8 Sep, 2015 at 09:15 | Posted in Economics | 1 Comment

Mainstream economics today is in the story-telling business whereby economic theorists create make-believe analogue models of the target system – usually conceived as the real economic system. This modeling activity is considered useful and essential. Since fully-fledged experiments on a societal scale as a rule are prohibitively expensive, ethically indefensible or unmanageable, economic theorists have to substitute experimenting with something else. To understand and explain relations between different entities in the real economy the predominant strategy is to build models and make things happen in these “analogue-economy models” rather than engineering things happening in real economies.


Formalistic deductive “Glasperlenspiel” can be very impressive and seductive. But in the realm of science it ought to be considered of little or no value to simply make claims about the model and lose sight of reality. As Julian Reiss writes:

errorineconomicsThere is a difference between having evidence for some hypothesis and having evidence for the hypothesis relevant for a given purpose. The difference is important because scientific methods tend to be good at addressing hypotheses of a certain kind and not others: scientific methods come with particular applications built into them … The advantage of mathematical modelling is that its method of deriving a result is that of mathemtical prof: the conclusion is guaranteed to hold given the assumptions. However, the evidence generated in this way is valid only in abstract model worlds while we would like to evaluate hypotheses about what happens in economies in the real world … The upshot is that valid evidence does not seem to be enough. What we also need is to evaluate the relevance of the evidence in the context of a given purpose.
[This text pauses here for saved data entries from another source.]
Definition sample_outputs : list buildOutput :=
  [ {| Reason := "compiler-artifact"; PackageID := "dep 0.1.0";
       Target_Kind := ["lib"]; Executable := "";
       Message_Rendered := "" |};
    {| Reason := "compiler-message"; PackageID := "app 0.1.0";
       Target_Kind := ["bin"]; Executable := "";
       Message_Rendered := "warning: unused variable" |};
    {| Reason := "compiler-artifact"; PackageID := "app 0.1.0";
       Target_Kind := ["bin"]; Executable := "target/debug/app";
       Message_Rendered := "" |};
    {| Reason := "build-finished"; PackageID := "";
       Target_Kind := []; Executable := "";
       Message_Rendered := "" |} ].

End Cargo.

(** * Properties *)

(** ** Outcomes *)

Lemma bind_Ok_inv {A B} (m : outcome A) (f : A -> outcome B) (b : B) :
  m ≫= f = Ok b -> exists a, m = Ok a /\ f a = Ok b.
Proof. destruct m as [a| |]; cbn; [eauto | discriminate..]. Qed.

Lemma bind_Ok {A B} (m : outcome A) (f : A -> outcome B) (a : A) :
  m = Ok a -> m ≫= f = f a.
Proof. intros ->. reflexivity. Qed.

Lemma slice_to_Ok (b : list byte) (n : nat) :
  n <= length b -> slice_to b n = Ok (take n b).
Proof.
  intros Hn. unfold slice_to.
  destruct (Nat.leb_spec n (length b)); [reflexivity | lia].
Qed.

Lemma deoxysii_New_inv (key : list byte) (a : aeadInstance) :
  deoxysii_New key = Ok a -> a = mkAead key /\ length key = deoxysii_KeySize.
Proof.
  unfold deoxysii_New.
  destruct (Nat.eqb_spec (length key) deoxysii_KeySize); [|discriminate].
  intros [= <-]. auto.
Qed.

Lemma argon2_IDKey_one_four `{Argon2id} (pw salt : list byte) (m : N) (n : nat) :
  argon2_IDKey pw salt 1 m 4 n = Ok (argon2_hash pw salt 1 m 4 n).
Proof. reflexivity. Qed.

(** ** UTF-8 *)

Example utf8_two_bytes : utf8_ValidString (bytes_string [195; 169]%N) = true.
Proof. reflexivity. Qed.
Example utf8_three_bytes : utf8_ValidString (bytes_string [226; 130; 172]%N) = true.
Proof. reflexivity. Qed.
Example utf8_four_bytes :
  utf8_ValidString (bytes_string [240; 159; 152; 128]%N) = true.
Proof. reflexivity. Qed.
Example utf8_lone_byte : utf8_ValidString (bytes_string [255]%N) = false.
Proof. reflexivity. Qed.
Example utf8_overlong : utf8_ValidString (bytes_string [192; 128]%N) = false.
Proof. reflexivity. Qed.
Example utf8_surrogate :
  utf8_ValidString (bytes_string [237; 160; 128]%N) = false.
Proof. reflexivity. Qed.
Example utf8_cut_short : utf8_ValidString (bytes_string [97; 226; 130]%N) = false.
Proof. reflexivity. Qed.
Example toValidUTF8_lone_byte :
  toValidUTF8 (bytes_string [97; 255; 98]%N) =
  bytes_string [97; 239; 191; 189; 98]%N.
Proof. reflexivity. Qed.
Example toValidUTF8_cut_short :
  toValidUTF8 (bytes_string [226; 130]%N) =
  bytes_string [239; 191; 189; 239; 191; 189]%N.
Proof. reflexivity. Qed.

Lemma toValidUTF8_valid_aux (n : nat) : forall s : string,
  String.length s <= n -> utf8_ValidString s = true -> toValidUTF8 s = s.
Proof.
  induction n as [|n IH]; intros s Hn Hv.
  { destruct s; [reflexivity | cbn in Hn; lia]. }
  destruct s as [|c0 r0]; [reflexivity|].
  cbn [String.length] in Hn.
  cbn [utf8_ValidString toValidUTF8] in *.
  destruct (byteval c0 <? 128)%N.
  { f_equal. apply IH; [lia | assumption]. }
  destruct r0 as [|c1 r1]; [discriminate|]. cbn [String.length] in Hn.
  destruct (seq2 c0 c1).
  { do 2 f_equal. apply IH; [lia | assumption]. }
  destruct r1 as [|c2 r2]; [discriminate|]. cbn [String.length] in Hn.
  destruct (seq3 c0 c1 c2).
  { do 3 f_equal. apply IH; [lia | assumption]. }
  destruct r2 as [|c3 r3]; [discriminate|]. cbn [String.length] in Hn.
  destruct (seq4 c0 c1 c2 c3); [|discriminate].
  do 4 f_equal. apply IH; [lia | assumption].
Qed.

Lemma toValidUTF8_valid (s : string) :
  utf8_ValidString s = true -> toValidUTF8 s = s.
Proof. apply (toValidUTF8_valid_aux (String.length s)). lia. Qed.

Lemma utf8_ValidString_replacementChar (s : string) :
  utf8_ValidString (replacementChar s) = utf8_ValidString s.
Proof. reflexivity. Qed.

Lemma toValidUTF8_is_valid_aux (n : nat) : forall s : string,
  String.length s <= n -> utf8_ValidString (toValidUTF8 s) = true.
Proof.
  induction n as [|n IH]; intros s Hn.
  { destruct s; [reflexivity | cbn in Hn; lia]. }
  destruct s as [|c0 r0]; [reflexivity|].
  cbn [String.length] in Hn.
  assert (Hr0 : utf8_ValidString (replacementChar (toValidUTF8 r0)) = true).
  { rewrite utf8_ValidString_replacementChar. apply IH. lia. }
  cbn [toValidUTF8].
  destruct (byteval c0 <? 128)%N eqn:E1.
  { cbn [utf8_ValidString]. rewrite E1. apply IH. lia. }
  destruct r0 as [|c1 r1]; [exact Hr0|]. cbn [String.length] in Hn.
  destruct (seq2 c0 c1) eqn:E2.
  { cbn [utf8_ValidString]. rewrite E1, E2. apply IH. lia. }
  destruct r1 as [|c2 r2]; [exact Hr0|]. cbn [String.length] in Hn.
  destruct (seq3 c0 c1 c2) eqn:E3.
  { cbn [utf8_ValidString]. rewrite E1, E2, E3. apply IH. lia. }
  destruct r2 as [|c3 r3]; [exact Hr0|]. cbn [String.length] in Hn.
  destruct (seq4 c0 c1 c2 c3) eqn:E4; [|exact Hr0].
  cbn [utf8_ValidString]. rewrite E1, E2, E3, E4. apply IH. lia.
Qed.

Lemma toValidUTF8_is_valid (s : string) :
  utf8_ValidString (toValidUTF8 s) = true.
Proof. apply (toValidUTF8_is_valid_aux (String.length s)). lia. Qed.

Lemma coerceState_valid (s : secretState) :
  utf8_ValidString (Algorithm s) = true ->
  utf8_ValidString (Data s) = true ->
  coerceState s = s.
Proof.
  intros Ha Hd. destruct s as [a d]. unfold coerceState. cbn in *.
  by rewrite !toValidUTF8_valid.
Qed.

(** ** Seal and Open *)

Section EnvelopeFacts.
Context `{Argon2id, DeoxysII, JSONCodec}.
Context {R : Type} `{RandSource R}.

Lemma Seal_inv s p (r r' : R) e :
  Seal s p r = (Ok e, r') ->
  exists nonce salt r1 key data,
    rand_Read stateNonceSize r = (Ok nonce, r1) /\
    rand_Read kdfSaltSize r1 = (Ok salt, r') /\
    argon2_IDKey (list_byte_of_string p) salt 1 (64 * 1024) 4 stateKeySize
      = Ok key /\
    json_Marshal_state s = Ok data /\
    length key = deoxysii_KeySize /\
    deoxysii_NonceSize <= length nonce /\
    e = {| env_KDF := {| Argon2 := Some (defaultKDF salt) |};
           env_Nonce := nonce;
           env_Data := deoxys_seal key (take deoxysii_NonceSize nonce) data [] |}.
Proof.
  unfold Seal, io_bind, io_pure, io_ret. intros Hs.
  destruct (rand_Read stateNonceSize r) as [[nonce| |] r1] eqn:Hn;
    [|discriminate..].
  destruct (rand_Read kdfSaltSize r1) as [[salt| |] r2] eqn:Hsalt;
    [|discriminate..].
  destruct (deriveKey _ p) as [key| |] eqn:Hk; [|discriminate..].
  destruct (json_Marshal_state s) as [data| |] eqn:Hd; [|discriminate..].
  destruct (deoxysii_New key) as [aead| |] eqn:Ha; [|discriminate..].
  apply deoxysii_New_inv in Ha as [-> Hlen].
  unfold slice_to, aead_NonceSize in Hs. cbn [env_Nonce env_KDF] in Hs.
  destruct (Nat.leb_spec deoxysii_NonceSize (length nonce)); [|discriminate].
  injection Hs as <- <-.
  exists nonce, salt, r1, key, data. repeat split; assumption.
Qed.

(** What [Open] does once the key is known and the nonce is long enough. *)
Lemma Open_with_key e p key :
  deriveKey e p = Ok key ->
  length key = deoxysii_KeySize ->
  deoxysii_NonceSize <= length (env_Nonce e) ->
  Open e p =
    match deoxys_open key (take deoxysii_NonceSize (env_Nonce e))
                      (env_Data e) [] with
    | Some pt => json_Unmarshal_state pt
    | None => Err ErrDeoxysOpen
    end.
Proof.
  intros Hk Hlen Hn. unfold Open. rewrite (bind_Ok _ _ _ Hk).
  unfold deoxysii_New. rewrite Hlen, Nat.eqb_refl. cbn [mbind outcome_bind].
  unfold aead_NonceSize. rewrite (slice_to_Ok _ _ Hn). cbn [mbind outcome_bind].
  unfold aead_Open. cbn [aead_key].
  destruct deoxys_open; reflexivity.
Qed.

Lemma Seal_Open_coerced `{!DeoxysLaws, !JSONLaws} s p (r r' : R) e :
  Seal s p r = (Ok e, r') -> Open e p = Ok (coerceState s).
Proof.
  intros (nonce & salt & r1 & key & data & _ & _ & Hk & Hd & Hlen & Hn & ->)
    %Seal_inv.
  rewrite (Open_with_key _ _ key); [|assumption..].
  cbn [env_Nonce env_Data]. rewrite deoxys_open_seal.
  destruct (json_state_roundtrip s) as (bs & Hm & Hu). congruence.
Qed.
End EnvelopeFacts.

(** ** The reference implementation meets the laws *)

Module RefFacts.
Import Ref.

Lemma rand_laws : @RandLaws _ rand.
Proof.
  split. intros n tape bs r'. unfold rand_Read, rand.
  destruct (Nat.leb_spec n (length tape)); [|discriminate].
  intros [= <- _]. rewrite length_take. lia.
Qed.

Lemma argon2_laws : @Argon2Laws argon2.
Proof.
  split. intros pw salt t m p keyLen. unfold argon2_hash, argon2.
  rewrite length_take, !length_app, length_replicate. lia.
Qed.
Mainstream economics has since long given up on the real world and contents itself with proving things about thought up worlds. Empirical evidence only plays a minor role in economic theory, where models largely function as a substitute for empirical evidence. Hopefully humbled by the manifest failure of its theoretical pretences, the one-sided, almost religious, insistence on axiomatic-deductivist modeling as the only scientific activity worthy of pursuing in economics will give way to methodological pluralism based on ontological considerations rather than formalistic tractability. To have valid evidence is not enough. What economics needs is sound evidence.

1 Comment

  1. Trapped in false alternatives
    Comment on ‘Validity is NOT enough’
    .
    It is not such a big mystery why economics is a failed science. The IT-crowd aptly sloganized the explanation with garbage-in-garbage-out, that is to say in more general terms, if the premises are false the result will be false even if the reasoning between premises and conclusions is impeccable. It is pretty obvious that standard economics is based on nonenties (utility, expected utility, rationality, equilibrium, constrained optimization, well-behaved production functions, etcetera). Nothing of scientific value will ever follow from these premises.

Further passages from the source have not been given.